**Task directions:** Search the material for the word "scheduleResumed" and report each line where it turns up.

**The records:**
(** ** Pause and resume (runtime_pause.go) *)

Record PauseVoteResult := mkPauseVote { PV_Votes : Z; PV_Required : Z; PV_AllVoted : bool }.

(** The number of participants that are not bots, asked one by one. *)
Fixpoint humanCount (ps : list RoomPlayer) : M Z :=
  match ps with
  | [] => mret 0%Z
  | p :: ps =>
      b ← isBot (RP_PlayerID p);
      n ← humanCount ps;
      mret (if (b : bool) then n else n + 1)%Z
  end.

(** 40% of the turn timeout, in whole seconds. *)
Definition resumePenalty (n : Z) : Z := (2 * n / 5)%Z.

Definition VotePause (sessionID playerID : uuid) : M PauseVoteResult :=
  session ← orElse (GetGameSession sessionID) ErrSessionNotFound;
  if is_some (GS_FinishedAt session) then throw ErrGameOver
  else if is_some (GS_SuspendedAt session) then throw ErrAlreadyPaused
  else
    ps ← wrap "VotePause: list players" (ListRoomPlayers (GS_RoomID session));
    humans ← humanCount ps;
    if negb (callerFound playerID ps) then throw ErrNotParticipant
    else
      allVoted ← wrap "VotePause: store vote" (Store_VotePause sessionID playerID);
      (if (allVoted : bool) then
         Cancel sessionID;;
         wrap "VotePause: suspend session" (SuspendSession sessionID "pause_vote");;
         wrap "VotePause: clear votes" (ClearPauseVotes sessionID)
       else mret tt);;
      voteCount ← wrap "VotePause: count votes" (CountPauseVotes sessionID);
      mret (mkPauseVote voteCount humans allVoted).

(** The turn timer after a pause. *)
Definition scheduleResumed (sessionID : uuid) : M unit :=
  resumed ← try (GetGameSession sessionID);
  match resumed with
  | Ok s =>
      match GS_TurnTimeoutSecs s with
      | Some n => if (0 <? n)%Z then ScheduleIn (GS_ID s) (resumePenalty n * second) else mret tt
      | None => mret tt
      end
  | Err _ => mret tt
  end.

Definition VoteResume (sessionID playerID : uuid) : M PauseVoteResult :=
  session ← orElse (GetGameSession sessionID) ErrSessionNotFound;
  if is_some (GS_FinishedAt session) then throw ErrGameOver
  else if is_none (GS_SuspendedAt session) then throw ErrNotSuspended
  else
    ps ← wrap "VoteResume: list players" (ListRoomPlayers (GS_RoomID session));
    humans ← humanCount ps;
    if negb (callerFound playerID ps) then throw ErrNotParticipant
    else
      allVoted ← wrap "VoteResume: store vote" (Store_VoteResume sessionID playerID);
      (if (allVoted : bool) then
         wrap "VoteResume: resume session" (ResumeSession sessionID);;
         wrap "VoteResume: clear votes" (ClearResumeVotes sessionID);;
         scheduleResumed sessionID
       else mret tt);;
      voteCount ← wrap "VoteResume: count votes" (CountResumeVotes sessionID);
      mret (mkPauseVote voteCount humans allVoted).

(** ** The ready handshake (ready.go, runtime.go) *)

Record ReadyVoteResult := mkReadyVote {
  RV_ReadyPlayers : list string; RV_Required : Z; RV_AllReady : bool
}.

**Answer below:**
Definition scheduleResumed (sessionID : uuid) : M unit :=
         scheduleResumed sessionID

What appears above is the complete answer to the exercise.